Give again, word for word, each line below starting at the one that contains "(* ===== verification/Store.v ===== *)" and ending at the one that contains "everything from the".
*** Opening The records ***
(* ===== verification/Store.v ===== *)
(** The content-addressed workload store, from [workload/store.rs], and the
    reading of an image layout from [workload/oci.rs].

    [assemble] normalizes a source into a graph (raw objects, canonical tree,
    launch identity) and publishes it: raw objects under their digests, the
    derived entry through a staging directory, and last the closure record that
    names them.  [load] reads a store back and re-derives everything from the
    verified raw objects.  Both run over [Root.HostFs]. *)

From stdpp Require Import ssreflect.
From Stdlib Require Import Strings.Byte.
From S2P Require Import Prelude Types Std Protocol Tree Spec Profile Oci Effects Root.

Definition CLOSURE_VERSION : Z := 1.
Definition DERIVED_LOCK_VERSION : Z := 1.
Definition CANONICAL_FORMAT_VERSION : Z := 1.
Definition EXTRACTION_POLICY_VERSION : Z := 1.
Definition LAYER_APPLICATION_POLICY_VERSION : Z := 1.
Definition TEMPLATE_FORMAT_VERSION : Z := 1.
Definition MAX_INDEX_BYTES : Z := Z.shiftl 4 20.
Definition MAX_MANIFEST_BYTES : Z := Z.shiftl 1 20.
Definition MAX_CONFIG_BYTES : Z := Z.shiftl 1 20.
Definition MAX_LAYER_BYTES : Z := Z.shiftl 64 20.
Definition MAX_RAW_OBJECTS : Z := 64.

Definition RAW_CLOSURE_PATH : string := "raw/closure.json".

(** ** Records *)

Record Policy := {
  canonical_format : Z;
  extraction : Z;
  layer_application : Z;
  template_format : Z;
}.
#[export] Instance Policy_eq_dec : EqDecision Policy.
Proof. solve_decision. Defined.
*** Closing The records ***
*** Opening The records ***
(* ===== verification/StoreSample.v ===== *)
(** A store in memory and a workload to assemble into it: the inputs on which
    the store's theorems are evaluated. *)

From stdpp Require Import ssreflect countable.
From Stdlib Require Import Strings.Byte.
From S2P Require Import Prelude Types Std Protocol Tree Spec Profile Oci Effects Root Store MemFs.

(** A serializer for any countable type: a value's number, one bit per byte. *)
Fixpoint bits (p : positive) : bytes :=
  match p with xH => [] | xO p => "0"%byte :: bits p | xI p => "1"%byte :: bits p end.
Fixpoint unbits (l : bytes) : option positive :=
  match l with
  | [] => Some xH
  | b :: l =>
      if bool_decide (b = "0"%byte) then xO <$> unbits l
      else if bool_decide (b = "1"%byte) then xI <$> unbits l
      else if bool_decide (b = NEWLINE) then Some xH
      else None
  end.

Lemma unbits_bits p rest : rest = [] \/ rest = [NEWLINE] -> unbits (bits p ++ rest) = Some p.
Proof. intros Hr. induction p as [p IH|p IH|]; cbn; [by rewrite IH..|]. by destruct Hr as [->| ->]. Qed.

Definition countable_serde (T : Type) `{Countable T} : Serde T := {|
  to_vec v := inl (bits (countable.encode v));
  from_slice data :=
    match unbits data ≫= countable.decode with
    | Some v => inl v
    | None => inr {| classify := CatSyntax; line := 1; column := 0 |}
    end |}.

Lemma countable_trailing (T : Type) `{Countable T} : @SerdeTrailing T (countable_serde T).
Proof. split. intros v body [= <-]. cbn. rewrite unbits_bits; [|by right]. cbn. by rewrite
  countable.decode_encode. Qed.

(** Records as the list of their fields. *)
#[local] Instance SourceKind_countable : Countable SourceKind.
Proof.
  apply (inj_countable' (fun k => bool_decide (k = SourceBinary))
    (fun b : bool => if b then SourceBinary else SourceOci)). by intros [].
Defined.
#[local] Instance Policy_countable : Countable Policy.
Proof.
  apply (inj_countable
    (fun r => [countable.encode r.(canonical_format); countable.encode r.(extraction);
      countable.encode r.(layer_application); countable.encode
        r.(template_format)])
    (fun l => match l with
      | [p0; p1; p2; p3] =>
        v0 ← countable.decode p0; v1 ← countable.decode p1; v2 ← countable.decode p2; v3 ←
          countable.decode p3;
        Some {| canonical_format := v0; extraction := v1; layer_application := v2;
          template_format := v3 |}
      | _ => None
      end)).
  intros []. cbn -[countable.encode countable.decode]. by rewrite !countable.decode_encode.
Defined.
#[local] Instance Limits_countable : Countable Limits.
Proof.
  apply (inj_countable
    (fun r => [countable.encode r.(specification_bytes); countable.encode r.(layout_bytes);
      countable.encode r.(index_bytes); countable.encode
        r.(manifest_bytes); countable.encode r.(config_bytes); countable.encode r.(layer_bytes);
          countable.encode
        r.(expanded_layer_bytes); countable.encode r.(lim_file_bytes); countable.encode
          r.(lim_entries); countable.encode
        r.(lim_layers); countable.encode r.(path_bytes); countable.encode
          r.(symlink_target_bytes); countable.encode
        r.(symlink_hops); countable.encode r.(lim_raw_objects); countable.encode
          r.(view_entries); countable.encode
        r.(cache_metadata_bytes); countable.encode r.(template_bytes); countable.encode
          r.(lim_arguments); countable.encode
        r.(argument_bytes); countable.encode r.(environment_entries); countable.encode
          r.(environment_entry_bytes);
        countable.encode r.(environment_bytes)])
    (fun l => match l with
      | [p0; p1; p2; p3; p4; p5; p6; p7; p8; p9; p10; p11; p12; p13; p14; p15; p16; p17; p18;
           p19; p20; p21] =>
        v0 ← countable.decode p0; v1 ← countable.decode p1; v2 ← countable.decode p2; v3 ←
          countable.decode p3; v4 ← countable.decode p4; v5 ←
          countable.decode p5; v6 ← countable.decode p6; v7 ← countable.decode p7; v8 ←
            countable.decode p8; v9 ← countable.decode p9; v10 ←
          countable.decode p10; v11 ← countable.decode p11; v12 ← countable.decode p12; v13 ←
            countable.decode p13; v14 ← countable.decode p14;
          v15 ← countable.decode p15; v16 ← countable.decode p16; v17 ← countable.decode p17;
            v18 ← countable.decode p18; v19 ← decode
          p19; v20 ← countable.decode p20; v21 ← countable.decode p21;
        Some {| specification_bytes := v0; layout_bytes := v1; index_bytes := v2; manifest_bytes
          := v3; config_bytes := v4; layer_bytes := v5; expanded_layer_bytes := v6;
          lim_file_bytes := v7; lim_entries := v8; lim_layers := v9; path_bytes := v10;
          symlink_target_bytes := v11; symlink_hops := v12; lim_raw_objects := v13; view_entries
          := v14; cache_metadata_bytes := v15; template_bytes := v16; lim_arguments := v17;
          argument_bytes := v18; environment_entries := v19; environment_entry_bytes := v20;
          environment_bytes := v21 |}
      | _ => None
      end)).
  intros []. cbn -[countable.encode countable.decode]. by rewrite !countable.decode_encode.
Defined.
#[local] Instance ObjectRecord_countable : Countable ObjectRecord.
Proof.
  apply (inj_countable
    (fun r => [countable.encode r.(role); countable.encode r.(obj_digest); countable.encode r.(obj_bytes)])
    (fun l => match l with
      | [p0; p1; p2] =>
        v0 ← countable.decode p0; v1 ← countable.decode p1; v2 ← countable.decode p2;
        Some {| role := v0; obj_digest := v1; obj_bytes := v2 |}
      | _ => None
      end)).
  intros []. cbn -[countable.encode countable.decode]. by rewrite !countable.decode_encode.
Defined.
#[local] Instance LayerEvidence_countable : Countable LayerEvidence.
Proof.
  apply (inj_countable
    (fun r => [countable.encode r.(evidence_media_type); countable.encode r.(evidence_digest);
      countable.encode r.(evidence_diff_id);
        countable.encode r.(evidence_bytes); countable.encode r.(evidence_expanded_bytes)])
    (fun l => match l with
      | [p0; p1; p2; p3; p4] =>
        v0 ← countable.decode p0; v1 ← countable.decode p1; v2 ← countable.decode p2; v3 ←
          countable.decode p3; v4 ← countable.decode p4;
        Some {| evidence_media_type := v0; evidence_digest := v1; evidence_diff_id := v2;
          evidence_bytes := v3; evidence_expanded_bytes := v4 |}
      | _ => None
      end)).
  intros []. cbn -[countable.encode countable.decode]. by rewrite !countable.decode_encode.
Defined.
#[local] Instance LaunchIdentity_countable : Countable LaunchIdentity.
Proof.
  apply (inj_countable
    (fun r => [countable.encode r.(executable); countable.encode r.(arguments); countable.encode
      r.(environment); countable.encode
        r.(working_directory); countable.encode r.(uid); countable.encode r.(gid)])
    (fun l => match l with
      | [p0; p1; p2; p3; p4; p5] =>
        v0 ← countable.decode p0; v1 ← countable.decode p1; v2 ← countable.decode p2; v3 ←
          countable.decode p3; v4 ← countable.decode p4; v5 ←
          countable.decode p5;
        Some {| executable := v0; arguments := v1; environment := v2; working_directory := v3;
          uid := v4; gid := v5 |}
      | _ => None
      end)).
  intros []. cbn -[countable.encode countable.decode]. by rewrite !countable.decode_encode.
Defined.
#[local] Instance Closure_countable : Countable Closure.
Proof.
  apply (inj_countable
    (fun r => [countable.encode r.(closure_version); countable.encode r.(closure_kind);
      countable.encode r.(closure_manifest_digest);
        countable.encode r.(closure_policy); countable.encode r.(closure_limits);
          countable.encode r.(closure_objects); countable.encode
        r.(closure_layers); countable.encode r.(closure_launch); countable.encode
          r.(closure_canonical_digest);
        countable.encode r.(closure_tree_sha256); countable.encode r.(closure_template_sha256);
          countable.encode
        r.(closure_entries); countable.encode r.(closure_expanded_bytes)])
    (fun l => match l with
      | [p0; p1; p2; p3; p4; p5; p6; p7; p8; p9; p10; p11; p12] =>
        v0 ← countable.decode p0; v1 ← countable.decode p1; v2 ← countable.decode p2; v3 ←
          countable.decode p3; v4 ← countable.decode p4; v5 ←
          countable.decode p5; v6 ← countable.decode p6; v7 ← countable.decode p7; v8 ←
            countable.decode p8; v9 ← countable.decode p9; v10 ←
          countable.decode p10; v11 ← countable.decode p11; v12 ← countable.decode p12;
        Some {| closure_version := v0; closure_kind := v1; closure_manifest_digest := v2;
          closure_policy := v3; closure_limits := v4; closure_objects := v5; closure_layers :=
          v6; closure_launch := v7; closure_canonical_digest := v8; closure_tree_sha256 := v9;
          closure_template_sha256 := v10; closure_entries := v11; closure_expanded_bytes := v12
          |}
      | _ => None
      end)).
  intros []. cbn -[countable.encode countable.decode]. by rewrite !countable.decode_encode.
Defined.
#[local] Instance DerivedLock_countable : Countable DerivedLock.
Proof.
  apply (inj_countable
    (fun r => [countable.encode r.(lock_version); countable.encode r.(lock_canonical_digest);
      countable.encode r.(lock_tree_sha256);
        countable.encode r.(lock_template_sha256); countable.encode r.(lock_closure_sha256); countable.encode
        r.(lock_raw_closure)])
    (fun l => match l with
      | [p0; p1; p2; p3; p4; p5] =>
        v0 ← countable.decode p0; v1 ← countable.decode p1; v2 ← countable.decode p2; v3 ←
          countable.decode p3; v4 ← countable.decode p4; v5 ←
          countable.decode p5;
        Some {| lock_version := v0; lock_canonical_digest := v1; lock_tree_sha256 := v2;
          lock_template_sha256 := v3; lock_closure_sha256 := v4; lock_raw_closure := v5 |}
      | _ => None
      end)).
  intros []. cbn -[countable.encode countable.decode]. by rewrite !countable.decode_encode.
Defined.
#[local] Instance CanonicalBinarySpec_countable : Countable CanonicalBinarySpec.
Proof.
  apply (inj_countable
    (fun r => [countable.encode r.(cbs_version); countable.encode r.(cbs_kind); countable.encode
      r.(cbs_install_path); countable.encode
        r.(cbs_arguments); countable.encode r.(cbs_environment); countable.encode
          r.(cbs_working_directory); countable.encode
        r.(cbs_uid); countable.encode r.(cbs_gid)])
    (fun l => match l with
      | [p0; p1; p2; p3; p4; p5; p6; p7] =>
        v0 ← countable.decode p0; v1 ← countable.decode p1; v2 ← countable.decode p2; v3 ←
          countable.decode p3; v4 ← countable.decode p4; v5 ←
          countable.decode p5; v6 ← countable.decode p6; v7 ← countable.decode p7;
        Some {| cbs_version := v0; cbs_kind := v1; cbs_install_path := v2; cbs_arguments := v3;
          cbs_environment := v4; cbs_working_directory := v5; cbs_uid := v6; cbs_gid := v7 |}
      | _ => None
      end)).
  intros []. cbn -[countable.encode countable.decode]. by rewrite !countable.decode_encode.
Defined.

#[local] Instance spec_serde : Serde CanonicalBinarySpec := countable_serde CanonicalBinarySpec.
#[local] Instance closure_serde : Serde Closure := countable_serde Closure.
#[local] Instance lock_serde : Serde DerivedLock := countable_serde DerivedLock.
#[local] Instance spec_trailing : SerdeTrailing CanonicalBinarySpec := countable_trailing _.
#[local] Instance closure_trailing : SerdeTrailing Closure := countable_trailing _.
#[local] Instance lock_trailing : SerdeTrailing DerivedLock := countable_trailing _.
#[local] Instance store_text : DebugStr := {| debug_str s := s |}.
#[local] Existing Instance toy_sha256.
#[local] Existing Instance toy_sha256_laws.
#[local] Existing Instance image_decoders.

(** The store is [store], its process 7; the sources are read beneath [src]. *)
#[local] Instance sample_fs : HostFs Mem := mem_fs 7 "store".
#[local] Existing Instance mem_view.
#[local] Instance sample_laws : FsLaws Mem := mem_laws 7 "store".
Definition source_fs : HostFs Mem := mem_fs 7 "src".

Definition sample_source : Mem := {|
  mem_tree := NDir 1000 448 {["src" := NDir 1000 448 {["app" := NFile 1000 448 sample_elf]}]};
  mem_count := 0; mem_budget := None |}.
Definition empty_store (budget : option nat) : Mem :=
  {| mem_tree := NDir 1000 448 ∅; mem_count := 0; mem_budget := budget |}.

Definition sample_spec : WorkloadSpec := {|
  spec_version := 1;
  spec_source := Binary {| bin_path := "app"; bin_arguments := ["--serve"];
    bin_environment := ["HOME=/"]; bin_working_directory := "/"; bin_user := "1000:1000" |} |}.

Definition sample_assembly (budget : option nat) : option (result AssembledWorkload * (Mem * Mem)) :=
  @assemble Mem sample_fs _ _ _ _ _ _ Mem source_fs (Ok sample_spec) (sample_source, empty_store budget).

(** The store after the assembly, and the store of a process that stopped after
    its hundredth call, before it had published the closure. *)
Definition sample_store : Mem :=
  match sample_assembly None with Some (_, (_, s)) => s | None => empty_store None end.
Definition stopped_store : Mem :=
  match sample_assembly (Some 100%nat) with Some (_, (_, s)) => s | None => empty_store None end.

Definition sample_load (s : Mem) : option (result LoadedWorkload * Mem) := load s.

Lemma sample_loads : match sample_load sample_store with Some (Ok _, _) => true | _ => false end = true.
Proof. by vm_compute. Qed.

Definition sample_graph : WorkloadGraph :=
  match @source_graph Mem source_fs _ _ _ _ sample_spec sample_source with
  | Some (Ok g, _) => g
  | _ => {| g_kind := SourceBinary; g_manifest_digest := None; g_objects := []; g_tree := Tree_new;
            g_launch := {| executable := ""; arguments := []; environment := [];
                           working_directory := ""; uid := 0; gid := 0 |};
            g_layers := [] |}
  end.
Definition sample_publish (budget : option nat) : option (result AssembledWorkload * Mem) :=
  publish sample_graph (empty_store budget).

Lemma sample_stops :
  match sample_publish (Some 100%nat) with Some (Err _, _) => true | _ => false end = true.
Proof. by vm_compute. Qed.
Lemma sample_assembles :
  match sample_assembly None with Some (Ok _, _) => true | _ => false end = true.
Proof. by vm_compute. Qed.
*** Closing The records ***
■ **Response to the exercise**:
(* ===== verification/Store.v ===== *)
(** The content-addressed workload store, from [workload/store.rs], and the
    reading of an image layout from [workload/oci.rs].

    [assemble] normalizes a source into a graph (raw objects, canonical tree,
    launch identity) and publishes it: raw objects under their digests, the
    derived entry through a staging directory, and last the closure record that
    names them.  [load] reads a store back and re-derives everything from the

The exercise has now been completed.